* WHAT YOU ARE ASKED TO DO *
Output, word for word, the lines of this listing that fall between the line with "when (not_legs self)" and the line with "Definition get_legs (self", counting both of those lines, and no others.

______________________________

(** [a - b] on values that are [None] or integers. *)
Definition py_sub (a b : option Z) : res Z :=
  match a, b with
  | Some x, Some y => Ok (x - y)
  | _, _ => Raise TypeError
  end.

(** [a >= b] and [a <= b] on values that are [None] or integers. *)
Definition py_ge (a b : option Z) : res bool :=
  match a, b with
  | Some x, Some y => Ok (y <=? x)
  | _, _ => Raise TypeError
  end.

Definition py_le (a b : option Z) : res bool :=
  match a, b with
  | Some x, Some y => Ok (x <=? y)
  | _, _ => Raise TypeError
  end.

(** [sum(l)] on a list of integers. *)
Definition py_sum (l : list Z) : Z := fold_left Z.add l 0.

(** ** Connection

    Modelled from the spec: the class [gtfspy.routing.connection.Connection]
    is imported by the module and is not part of the sources at hand; its
    attributes and [duration()] follow section 3 of the specification
    (Leg). *)

Module Connection.

Record t : Type := mk
  { departure_stop : Z;
    arrival_stop : Z;
    departure_time : Z;
    arrival_time : Z;
    trip_id : pyval;
    is_walk : bool;
    waiting_time : Z }.

(** Modelled from the spec: [duration()] is [arrival_time - departure_time]. *)
Definition duration (leg : t) : Z :=
  arrival_time leg - departure_time leg.

End Connection.

(** An argument handed to [add_leg]: a [Connection] instance or some other
    Python value. *)
Inductive pyobj : Type :=
  | PyConnection (c : Connection.t)
  | PyOther (v : pyval).

Definition isinstance_Connection (o : pyobj) : bool :=
  match o with
  | PyConnection _ => true
  | PyOther _ => false
  end.

(** ** The journey object *)

Module ForwardJourney.

Record t : Type := mk
  { legs : list Connection.t;
    departure_time : option Z;
    arrival_time : option Z;
    trip_ids : gset pyval;
    n_boardings : Z }.

(** *** State-and-exception monad over [self] *)

Definition M (A : Type) : Type := t -> res A * t.

Definition ret {A : Type} (a : A) : M A := fun self => (Ok a, self).

Definition bind {A B : Type} (m : M A) (k : A -> M B) : M B :=
  fun self =>
    match m self with
    | (Ok a, self') => k a self'
    | (Raise e, self') => (Raise e, self')
    end.

Definition raise {A : Type} (e : exn) : M A := fun self => (Raise e, self).

Definition get : M t := fun self => (Ok self, self).

Definition modify (f : t -> t) : M unit :=
  fun self => (Ok tt, f self).

Notation "'do' x <- m ; k" := (bind m (fun x => k))
  (at level 10, x name, m at level 100, k at level 200).
Notation "m ;; k" := (bind m (fun _ => k))
  (at level 100, k at level 200, right associativity).

Definition when (b : bool) (m : M unit) : M unit :=
  if b then m else ret tt.

(** [for x in xs: body x] *)
Fixpoint for_each {A : Type} (xs : list A) (body : A -> M unit) : M unit :=
  match xs with
  | [] => ret tt
  | x :: xs' => body x ;; for_each xs' body
  end.

(** *** Field assignments *)

Definition set_departure_time (t : option Z) : M unit :=
  modify (fun self =>
    mk (legs self) t (arrival_time self)
                     (trip_ids self) (n_boardings self)).

Definition set_arrival_time (t : option Z) : M unit :=
  modify (fun self =>
    mk (legs self) (departure_time self) t
                     (trip_ids self) (n_boardings self)).

Definition incr_n_boardings : M unit :=
  modify (fun self =>
    mk (legs self) (departure_time self) (arrival_time self)
                     (trip_ids self) (n_boardings self + 1)).

Definition legs_append (leg : Connection.t) : M unit :=
  modify (fun self =>
    mk (legs self ++ [leg]) (departure_time self)
                     (arrival_time self) (trip_ids self) (n_boardings self)).

(** [assert isinstance(leg, Connection)] *)
Definition assert_Connection (o : pyobj) : M Connection.t :=
  match o with
  | PyConnection c => ret c
  | PyOther _ => raise AssertionError
  end.

(** [not self.legs] *)
Definition not_legs (self : t) : bool :=
  match legs self with
  | [] => true
  | _ :: _ => false
  end.

(** [leg.trip_id and (not self.legs or leg.trip_id != self.legs[-1].trip_id)];
    [self.legs[-1]] is only evaluated when [self.legs] is not empty. *)
Definition boards (self : t) (leg : Connection.t) : bool :=
  py_truthy (Connection.trip_id leg) &&
  (not_legs self ||
   match last (legs self) with
   | Some prev => py_ne (Connection.trip_id leg) (Connection.trip_id prev)
   | None => false
   end).

(** *** [add_leg] *)

Definition add_leg (o : pyobj) : M unit :=
  do leg <- assert_Connection o ;
  do self <- get ;
  when (not_legs self) (set_departure_time (Some (Connection.departure_time leg))) ;;
  set_arrival_time (Some (Connection.arrival_time leg)) ;;
  do self <- get ;
  when (boards self leg) incr_n_boardings ;;
  set_arrival_time (Some (Connection.arrival_time leg)) ;;
  legs_append leg.

(** *** [__init__] *)

Definition fresh : t :=
  mk [] None None ∅ 0.

Definition init (legs0 : option (list pyobj)) : res unit * t :=
  match legs0 with
  | None => (Ok tt, fresh)
  | Some ls => for_each ls add_leg fresh
  end.

(** The journey [ForwardJourney(legs)] for a list of connections. *)
Definition build (ls : list Connection.t) : t :=
  snd (init (Some (map PyConnection ls))).

(** *** Read accessors

    The accessors do not assign to [self]; each is a function of the journey
    that returns the outcome of the call. *)

Definition get_legs (self : t) : res (list Connection.t) := Ok (legs self).

Definition get_travel_time (self : t) : res Z :=
  py_sub (arrival_time self) (departure_time self).

Definition get_transfers (self : t) : res Z :=
  Ok (Z.max (n_boardings self - 1) 0).

(** [self.legs[-1]] *)
Definition legs_last (self : t) : res Connection.t :=
  match last (legs self) with
  | Some leg => Ok leg
  | None => Raise IndexError
  end.

Definition get_all_stops (self : t) : res (list Z) :=
  let all_stops :=
    fold_left (fun acc leg => acc ++ [Connection.departure_stop leg])
              (legs self) [] in
  match legs_last self with
  | Ok leg => Ok (all_stops ++ [Connection.arrival_stop leg])
  | Raise e => Raise e
  end.

(** Local variables of the loop of [get_transfer_stop_pairs]. *)
Record tsp_state : Type := mk_tsp
  { transfer_stop_pairs : list (Z * Z);
    previous_arrival_stop : option Z;
    current_trip_id : pyval }.

Definition tsp_step (st : tsp_state) (leg : Connection.t) : tsp_state :=
  let pairs :=
    match previous_arrival_stop st with
    | Some prev =>
        if py_is_not_None (Connection.trip_id leg)
           && py_ne (Connection.trip_id leg) (current_trip_id st)
        then transfer_stop_pairs st ++ [(prev, Connection.departure_stop leg)]
        else transfer_stop_pairs st
    | None => transfer_stop_pairs st
    end in
  mk_tsp pairs (Some (Connection.arrival_stop leg)) (Connection.trip_id leg).

Definition get_transfer_stop_pairs (self : t) : res (list (Z * Z)) :=
  Ok (transfer_stop_pairs
        (fold_left tsp_step (legs self) (mk_tsp [] None PyNone))).

(** Local variables of the loop of [get_waiting_times]. *)
Record wt_state : Type := mk_wt
  { waiting_times : list Z;
    previous_arrival : option Z }.

(** One iteration: [if previous_arrival:] holds when [previous_arrival] is an
    integer other than 0; [None] and 0 are both falsy. *)
Definition wt_step (st : wt_state) (leg : Connection.t) : wt_state :=
  let current_departure := Connection.departure_time leg in
  let times :=
    match previous_arrival st with
    | Some prev =>
        if py_truthy_int (Some prev)
        then waiting_times st ++ [current_departure - prev]
        else waiting_times st
    | None => waiting_times st
    end in
  mk_wt times (Some (Connection.arrival_time leg)).

Definition get_waiting_times (self : t) : res (list Z) :=
  Ok (waiting_times (fold_left wt_step (legs self) (mk_wt [] None))).

Definition get_total_waiting_time (self : t) : res Z :=
  match get_waiting_times self with
  | Ok waiting_times => Ok (py_sum waiting_times)
  | Raise e => Raise e
  end.

(** The loop asserts [isinstance(leg, Connection)] for every leg; the
    elements of [legs] are connections, so the assertion holds. *)
Definition get_invehicle_times (self : t) : res (list Z) :=
  Ok (fold_left
        (fun invehicle_times leg =>
           if py_is_not_None (Connection.trip_id leg)
           then invehicle_times ++ [Connection.duration leg]
           else invehicle_times)
        (legs self) []).

Definition get_total_invehicle_time (self : t) : res Z :=
  match get_invehicle_times self with
  | Ok l => Ok (py_sum l)
  | Raise e => Raise e
  end.

Definition get_walking_times (self : t) : res (list Z) :=
  Ok (fold_left
        (fun walking_times leg =>
           if Connection.is_walk leg
           then walking_times
                  ++ [Connection.duration leg - Connection.waiting_time leg]
           else walking_times)
        (legs self) []).

Definition get_total_walking_time (self : t) : res Z :=
  match get_walking_times self with
  | Ok l => Ok (py_sum l)
  | Raise e => Raise e
  end.

(** *** [dominates] *)

(** [self.departure_time >= other.departure_time and
     self.arrival_time <= other.arrival_time]; the second comparison is
    evaluated only when the first one is true. *)
Definition dominates_time (self other : t) : res bool :=
  match py_ge (departure_time self) (departure_time other) with
  | Ok true => py_le (arrival_time self) (arrival_time other)
  | Ok false => Ok false
  | Raise e => Raise e
  end.

Definition dominates_boardings (self other : t) : bool :=
  n_boardings self <=? n_boardings other.

Definition dominates (self other : t)
    (consider_time consider_boardings : bool) : res bool :=
  match (if consider_time then dominates_time self other else Ok true) with
  | Raise e => Raise e
  | Ok false => Ok false
  | Ok true =>
      if consider_boardings
      then (if dominates_boardings self other then Ok true else Ok false)
      else Ok true
  end.

End ForwardJourney.

(** ** The journey animator: timing of the plotted connections

    From [src/gtfspy/routing/journey_animator.py]: the time arithmetic of
    [JourneyAnimator.__plot_paths] and [JourneyAnimator.animation].  Times
    are integers, as [snapshot] documents for [time_ut]; coordinates are
    kept abstract, the time arithmetic never inspects them.  Drawing on the
    axes is not modelled. *)

Module JourneyAnimator.

Section PlotConnections.

Variable coord : Type.

(** [PlotConnection = namedtuple('PlotConnection', 'route_type from_lat
    from_lon to_lat to_lon departure_time arrival_time')] *)
Record PlotConnection : Type := mkPlotConnection
  { route_type : Z;
    from_lat : coord;
    from_lon : coord;
    to_lat : coord;
    to_lon : coord;
    departure_time : Z;
    arrival_time : Z }.

(** [tail_time = time_ut - self.tail_seconds] *)
Definition tail_time (tail_seconds time_ut : Z) : Z := time_ut - tail_seconds.

(** [tail_time > c.arrival_time or time_ut < c.departure_time]: the
    connection is not active and the loop continues without plotting it. *)
Definition omitted (tail_seconds time_ut : Z) (c : PlotConnection) : bool :=
  (arrival_time c <? tail_time tail_seconds time_ut)
  || (time_ut <? departure_time c).

(** [overlap_start = max(c.departure_time, min(c.arrival_time, tail_time))] *)
Definition overlap_start (tail_seconds time_ut : Z) (c : PlotConnection) : Z :=
  Z.max (departure_time c)
        (Z.min (arrival_time c) (tail_time tail_seconds time_ut)).

(** [overlap_end = max(c.departure_time, min(c.arrival_time, time_ut))] *)
Definition overlap_end (time_ut : Z) (c : PlotConnection) : Z :=
  Z.max (departure_time c) (Z.min (arrival_time c) time_ut).

(** [c_duration = c.arrival_time - c.departure_time] *)
Definition c_duration (c : PlotConnection) : Z :=
  arrival_time c - departure_time c.

(** [min(...)] and [max(...)] of a sequence of integers; [None] stands for
    the [ValueError] that Python raises on an empty sequence. *)
Definition py_min (l : list Z) : option Z :=
  match l with
  | [] => None
  | x :: l' => Some (fold_left Z.min l' x)
  end.

Definition py_max (l : list Z) : option Z :=
  match l with
  | [] => None
  | x :: l' => Some (fold_left Z.max l' x)
  end.

(** [start_time_ut = min(c.departure_time for journey_path in
    self.plot_journeys for c in journey_path) - self.tail_seconds - 1] *)
Definition start_time_ut (tail_seconds : Z)
    (plot_journeys : list (list PlotConnection)) : option Z :=
  match py_min (map departure_time (concat plot_journeys)) with
  | Some m => Some (m - tail_seconds - 1)
  | None => None
  end.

______________________________

* TASK OUTPUT *
  when (not_legs self) (set_departure_time (Some (Connection.departure_time leg))) ;;
  set_arrival_time (Some (Connection.arrival_time leg)) ;;
  do self <- get ;
  when (boards self leg) incr_n_boardings ;;
  set_arrival_time (Some (Connection.arrival_time leg)) ;;
  legs_append leg.

(** *** [__init__] *)

Definition fresh : t :=
  mk [] None None ∅ 0.

Definition init (legs0 : option (list pyobj)) : res unit * t :=
  match legs0 with
  | None => (Ok tt, fresh)
  | Some ls => for_each ls add_leg fresh
  end.

(** The journey [ForwardJourney(legs)] for a list of connections. *)
Definition build (ls : list Connection.t) : t :=
  snd (init (Some (map PyConnection ls))).

(** *** Read accessors

    The accessors do not assign to [self]; each is a function of the journey
    that returns the outcome of the call. *)

Definition get_legs (self : t) : res (list Connection.t) := Ok (legs self).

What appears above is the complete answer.